Story-telling is an ancient practice. It’s how we transfer information to one another, and humans have told stories since time began.
I recently had the opportunity to travel to the remote south-eastern corner of Nepal, far off the beaten Himalayan tourist track, to a small village where 11-year old Yangsang lives with his family. I was there to tell his story, through the eyes of Lyn Wake, a passionate CBM supporter, for the documentary “I See You” – screening on ACCTV from Monday 12 August.
Yangsang is like any young boy. He loves to kick a ball around and get up to all sorts of adventures, however recently he was diagnosed with a cataract. His eyesight is slowly deteriorating and, if left untreated, would affect every aspect of his life.
We witness the moment Yangsang received life-changing surgery to remove the cataract from his eye restoring hope for his future.
As a documentary storyteller and keen adventurer, I’ve always dreamt of travelling to Nepal. For me the trip was more than I could have imagined. Experiencing the culture for myself was privilege and joy I will never forget. Photographing the people in their environment, observing their lives, capturing their customs and being able to share stories is when I feel I’m most operating to my strengths and passion.
The work of CBM around the world is inspiring and to be a part of helping bring more Miracles to more people is exciting. To witness first-hand cataract surgery and see just hours later the immediate impact it has on someone’s life is quite amazing.
I enjoy the interaction with my own children around Miracles Day. We listen in to the stories and my kids ask whether they can help too. It’s a powerful and valuable lesson for them to learn how they can be generous and support another child in another part of the world receive the gift of sight.
Often when I’m shooting, I anticipate the moment I get what fellow photographers refer to as “the money shot”. It’s an exciting moment, and with documentary photography it is unpredictable as to when or even if that moment will happen. The moment came one day while photographing Reena, a young girl with a severe cataract, who had been abandoned by her parents.

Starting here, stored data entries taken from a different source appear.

Definition nmea_tokenizer_get (t : list Token) (index : Z) : Token :=
  if (index <? 0) || (zlen t <=? index) then dummy
  else nth (Z.to_nat index) t dummy.

(** The digits of [str2int]; [None] is its [Fail] label. *)
Fixpoint str2int_loop (s : list Z) (result : Z) : option Z :=
  match s with
  | [] => Some result
  | c :: s' =>
      if 10 <=? u32 (c - 48) then None
      else str2int_loop s' (int_of (result * 10 + (c - 48)))
  end.

(** [str2int(p, p + len)]. *)
Definition str2int (p : list Z) (len : Z) : Z :=
  let '(sign, p1, len1) :=
    if byte_at p 0 =? 45 then (-1, zdrop 1 p, len - 1) else (1, p, len) in
  match str2int_loop (ztake len1 p1) 0 with
  | Some result => int_of (sign * result)
  | None => -1
  end.

(** [str2float(p, p + len)]. *)
Definition str2float (p : list Z) (len : Z) : double :=
  if 16 <=? len then double_of_int 0 else strtod (ztake len p).

Definition tok_int (t : Token) : Z := str2int (tok_p t) (tok_len t).
Definition tok_float (t : Token) : double := str2float (tok_p t) (tok_len t).

(** * Reading the tokens of a sentence *)

(** A sentence as the receiver writes it: fields separated by commas. *)
Fixpoint commas (fs : list (list Z)) : list Z :=
  match fs with
  | [] => []
  | [f] => f
  | f :: fs' => f ++ 44 :: commas fs'
  end.

Definition sentence (fs : list (list Z)) (ck : list Z) : list Z :=
  36 :: commas fs ++ 42 :: ck ++ [13; 10].

Definition is_field (f : list Z) : Prop := (44 ∉ f).

Lemma memchr_app f c s : (c ∉ f) -> memchr (f ++ c :: s) c = Some (zlen f).
Proof.
  induction f as [|x f IH]; intros Hn; cbn.
  - by rewrite Z.eqb_refl.
  - apply not_elem_of_cons in Hn as [Hx Hf]. rewrite IH by done.
    rewrite (proj2 (Z.eqb_neq x c)) by congruence. cbn. by rewrite zlen_cons, Z.add_comm.
Qed.

Lemma memchr_none f c : (c ∉ f) -> memchr f c = None.
Proof.
  induction f as [|x f IH]; intros Hn; cbn; [done|].
  apply not_elem_of_cons in Hn as [Hx Hf].
  rewrite (proj2 (Z.eqb_neq x c)) by congruence. by rewrite IH.
Qed.

Lemma memchr_bound s c i : memchr s c = Some i -> 0 <= i < zlen s.
Proof.
  revert i; induction s as [|x s IH]; intros i; cbn; [done|]. rewrite zlen_cons.
  case_if; intros H; simplify_eq.
  - pose proof (zlen_nonneg s); lia.
  - apply fmap_Some in H as (j & Hj & ->). apply IH in Hj. lia.
Qed.

(** The texts of the tokens of a run of fields: a last field that is empty leaves none,
    and a field beyond the 24th is not recorded. *)
Fixpoint drop_last_empty (fs : list (list Z)) : list (list Z) :=
  match fs with
  | [] => []
  | [[]] => []
  | f :: fs' => f :: drop_last_empty fs'
  end.

(** A token whose text is the field [f]; the character after it is no sign. *)
Definition is_tok (f : list Z) (t : Token) : Prop :=
  tok_len t = zlen f /\ exists c r, tok_p t = f ++ c :: r /\ c <> 45.

Lemma is_tok_text f t : is_tok f t -> tok_text t = f.
Proof.
  intros (Hl & c & r & Hp & _). unfold tok_text. rewrite Hl, Hp. apply ztake_app_length.
Qed.

Lemma dummy_is_tok : is_tok [] dummy.
Proof. split; [done|]. by exists 0, []. Qed.

Lemma tokenize_nil fuel count p n : n <= 0 -> tokenize fuel count p n = [].
Proof. destruct fuel; cbn; [done|]. intros. by rewrite (proj2 (Z.leb_le n 0)). Qed.

(** One field, followed by a comma, is one token and the loop goes on behind it. *)
Lemma tokenize_field fuel count f s n :
  is_field f -> 0 <= n - zlen f - 1 ->
  tokenize (S fuel) count (f ++ 44 :: s) n =
  if count <? MAX_NMEA_TOKENS
  then mkToken (f ++ 44 :: s) (zlen f) :: tokenize fuel (count + 1) s (n - zlen f - 1)
  else tokenize fuel count s (n - zlen f - 1).
Proof.
  intros Hf Hn. pose proof (zlen_nonneg f). cbn [tokenize].
  rewrite (proj2 (Z.leb_gt n 0)) by lia.
  assert (memchr (ztake n (f ++ 44 :: s)) 44 = Some (zlen f)) as ->.
  { replace (ztake n (f ++ 44 :: s)) with (f ++ 44 :: ztake (n - zlen f - 1) s).
    - by apply memchr_app.
    - unfold ztake, zlen in *. rewrite take_app. f_equal.
      + by rewrite take_ge by lia.
      + replace (Z.to_nat n - length f)%nat with (S (Z.to_nat (n - Z.of_nat (length f) - 1))) by lia.
        done. }
  unfold from_option, id. rewrite (proj2 (Z.ltb_lt (zlen f) n)) by lia.
  assert (zdrop (zlen f + 1) (f ++ 44 :: s) = s) as ->.
  { change (f ++ 44 :: s) with (f ++ [44] ++ s). rewrite app_assoc.
    replace (zlen f + 1) with (zlen (f ++ [44])) by (by rewrite zlen_app).
    apply zdrop_app_length. }
  done.
Qed.

(** The last field ends where the text does. *)
Lemma tokenize_last fuel count f s :
  is_field f -> f <> [] ->
  tokenize (S fuel) count (f ++ s) (zlen f) =
  if count <? MAX_NMEA_TOKENS then [mkToken (f ++ s) (zlen f)] else [].
Proof.
  intros Hf Hne. cbn [tokenize].
  assert (0 < zlen f) by (destruct f; [done|rewrite zlen_cons; pose proof (zlen_nonneg f); lia]).
  rewrite (proj2 (Z.leb_gt (zlen f) 0)) by lia. rewrite ztake_app_length, memchr_none by done.
  unfold from_option, id. by rewrite Z.ltb_irrefl.
Qed.

Lemma commas_cons f g fs : commas (f :: g :: fs) = f ++ 44 :: commas (g :: fs).
Proof. done. Qed.

Lemma drop_last_empty_cons f g fs :
  drop_last_empty (f :: g :: fs) = f :: drop_last_empty (g :: fs).
Proof. by destruct f. Qed.

(** Once 24 tokens are recorded no other is. *)
Lemma tokenize_full fuel count p n : MAX_NMEA_TOKENS <= count -> tokenize fuel count p n = [].
Proof.
  intros Hc. revert p n. induction fuel as [|fuel IH]; intros p n; cbn [tokenize]; [done|].
  case_if; [done|]. rewrite (proj2 (Z.ltb_ge count _)) by done. by case_if.
Qed.

(** The tokens of a run of fields. *)
Lemma tokenize_fields fs fuel count c r :
  Forall is_field fs -> c <> 45 -> zlen (commas fs) <= Z.of_nat fuel -> 0 <= count ->
  Forall2 is_tok (ztake (MAX_NMEA_TOKENS - count) (drop_last_empty fs))
          (tokenize fuel count (commas fs ++ c :: r) (zlen (commas fs))).
Proof.
  intros HF Hc. revert fuel count.
  induction fs as [|f [|g fs] IH]; intros fuel count Hfuel Hcount.
  - rewrite tokenize_nil by done. unfold ztake; cbn. rewrite take_nil. constructor.
  - cbn [commas] in *. destruct f as [|x f].
    { rewrite tokenize_nil by done. unfold ztake; cbn. rewrite take_nil. constructor. }
    destruct fuel as [|fuel]; [rewrite zlen_cons in Hfuel; pose proof (zlen_nonneg f); lia|].
    rewrite tokenize_last by (by inversion HF). cbn [drop_last_empty]. case_if.
    + replace (ztake _ _) with [x :: f]
        by (symmetry; apply ztake_all; change (zlen [x :: f]) with 1; lia).
      constructor; [|constructor]. split; [done|]. by exists c, r.
    + unfold ztake. replace (Z.to_nat _) with 0%nat by lia.
      constructor.
  - rewrite commas_cons, drop_last_empty_cons in *. apply Forall_cons in HF as [Hf HF].
    rewrite zlen_app, zlen_cons in *.
    pose proof (zlen_nonneg f). pose proof (zlen_nonneg (commas (g :: fs))).
    destruct fuel as [|fuel]; [lia|].
    rewrite <- app_assoc, <- app_comm_cons, tokenize_field by (done || lia).
    replace (zlen f + (1 + zlen (commas (g :: fs))) - zlen f - 1)
      with (zlen (commas (g :: fs))) by lia.
    case_if.
    + replace (ztake (MAX_NMEA_TOKENS - count) (f :: drop_last_empty (g :: fs)))
        with (f :: ztake (MAX_NMEA_TOKENS - (count + 1)) (drop_last_empty (g :: fs))).
      2: { unfold ztake. replace (Z.to_nat (MAX_NMEA_TOKENS - count))
             with (S (Z.to_nat (MAX_NMEA_TOKENS - (count + 1)))) by lia. done. }
      constructor; [|apply IH; (done || lia)].
      split; [done|]. by eexists _, _.
    + rewrite tokenize_full by lia. unfold ztake. replace (Z.to_nat _) with 0%nat by lia.
      constructor.
Qed.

We were in a dimly lit serving area in a restaurant that her foster family owned and operated. It was a timber structure, quite run down and shards of daylight pierced through the gaps in the exterior facing walls. The light was just right, and I just knew that as the young child peered at me from behind a vertical beam, I had the shot.
I can’t wait to hear the stories of people who are impacted this year by Miracles Day. For the first time, people will be able to listen in to their local Christian radio station – and also watch “I See You” and see for themselves how they are making a difference to children like Reena.